Being a loner isnt a bad thing.
This is a person who is always on their own. They prefer their own company and do not make friends easily. They often find solace in books or the internet. They are alone
Why is she always on her own?, she's such a loner
Basically, a person who likes being alone. Unlike the social attitude that says people who are alone are really unhappy inside, many loners are actually the happiest when they're alone. Rather than finding solace in friends and family, they find solace in things such as video games, Internet, books, etc.
But the main way political beliefs are inputted into people is through being social and associating one's self with others. So unfortunately, many loners tend to have radical beliefs and hold morals that greatly differ from their peers and even their own family. To put it simply, you can find a communist in a family of patriotic Americans or a conservative in a family of liberals.
Grandfather: Women's rights should be the main concern!
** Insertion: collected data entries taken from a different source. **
(** * logical.algebra: structures, fields, axiom predicates, canonical forms

    A shallow embedding of [algebra/structure.py], [algebra/functions.py]
    and [algebra/canonical.py].  Python exceptions are an explicit error
    type, the Python [set] of carrier values is a [gset Z], the [_elements]
    dictionary is a [gmap Z Element], and every method is a function in the
    error monad [result]. *)

From Stdlib Require Import ZArith Znumtheory Zpow_facts Lia.
From stdpp Require Import base numbers list gmap strings sorting pretty.

Local Open Scope Z_scope.

(** ** Exceptions and the error monad *)

Inductive exn : Set :=
  | ValueError | AttributeError | TypeError | ZeroDivisionError | KeyError.

Inductive result (A : Type) : Type :=
  | Ok (a : A)
  | Raise (e : exn).
Arguments Ok {A} a.
Arguments Raise {A} e.

Definition bind {A B : Type} (m : result A) (k : A → result B) : result B :=
  match m with
  | Ok a => k a
  | Raise e => Raise e
  end.

Notation "'do' x <- m ; k" := (bind m (fun x => k))
  (at level 10, x name, m at level 100, k at level 200).

(** [all(p(a) for a in l)]: stops at the first falsy item. *)
Fixpoint all_m {A : Type} (p : A → result bool) (l : list A) : result bool :=
  match l with
  | [] => Ok true
  | a :: l' => do b <- p a; if b then all_m p l' else Ok false
  end.
(** * review/train.py: training loop of the coarse-to-fine review generator

    A shallow embedding of [src/review/train.py].  Python integers are [Z],
    Python floats that the control flow compares, logs or stores are rationals
    ([Q]: every finite float is one); what the interpreter computes of them
    with rounding or overflow (the power and the product of line 33, and
    [math.exp]) is taken from the interpreter and not recomputed.  Entries
    of parameter and gradient tensors are real numbers ([R], their norm
    needs a square root): tensors hold finite values and the clipping is
    computed exactly.  Strings are [string], lists are [list].
    Code that may raise returns an [except] value naming the exception;
    code that touches the file system or the metrics writer threads a
    [world].
    Collaborators that live outside the file (model.py, util.py, load.py,
    masked_cross_entropy.py, and the numeric kernels of torch) are the fields
    of the classes [Types] and [Collab].  Output of [print] is not modelled. *)

From Stdlib Require Import ZArith QArith Qabs Reals Lia List String Ascii.
From stdpp Require Import gmap strings list pretty.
Father: Gay marriage should be allowed!
Son: Welfare should be abolished!
A person that tends to enjoy their own company. They are very introversive(meaning they have a harder time making friends.). Though I wouldn't say they are that way because they are socially retard, but they are rather more comfortable being by themselves. With this being said. Loners tend to be the less stressed out over social issues, and tend to be able to solidify, and worry more on their real problems. Contrary to popular belief. Loners do make friends, but tend not to want to hang out in groups. If in a gorup they will just be quiet, and will only say something if they know the subject well enough. Being a loner is what everyone dreams of, but when seeing one. They usually get viewed in a negative light.
I've been a loner due to the fact that the pressures of being within a social discourse community is too vast, and very irritating. People get mad over the dumbest shit, and tend to worry over things that aren't real problems...Like surviving..... I have a few friends, and I pretty much know a lot of people that know me. Though I'm always by myself. I doubt its my fault, but I'm kinda lazy when it comes to trying to make friends anyway... :P
A person who prefers to be by themself. Usually of low self-confidence resulting from severe depression. May have had a hard up bringing. Never fit into a social group (i.e. Preppie, punk, goth, jock, etc.) Not influenced by trends or fads. Has more original likes/dislikes than the common over commercialized asshole running around. Likes things that require INTELLIGENCE to understand. Many would like to have social lives but are rejected by ignorant assholes that don't realize these people actually have feelings, thus putting the loner back even further in social development. Many times called a "psycho" or a "retard", when they're probably the smartest or sanest person in the room!
The loner is the one that doesn't get invited to the bar after work.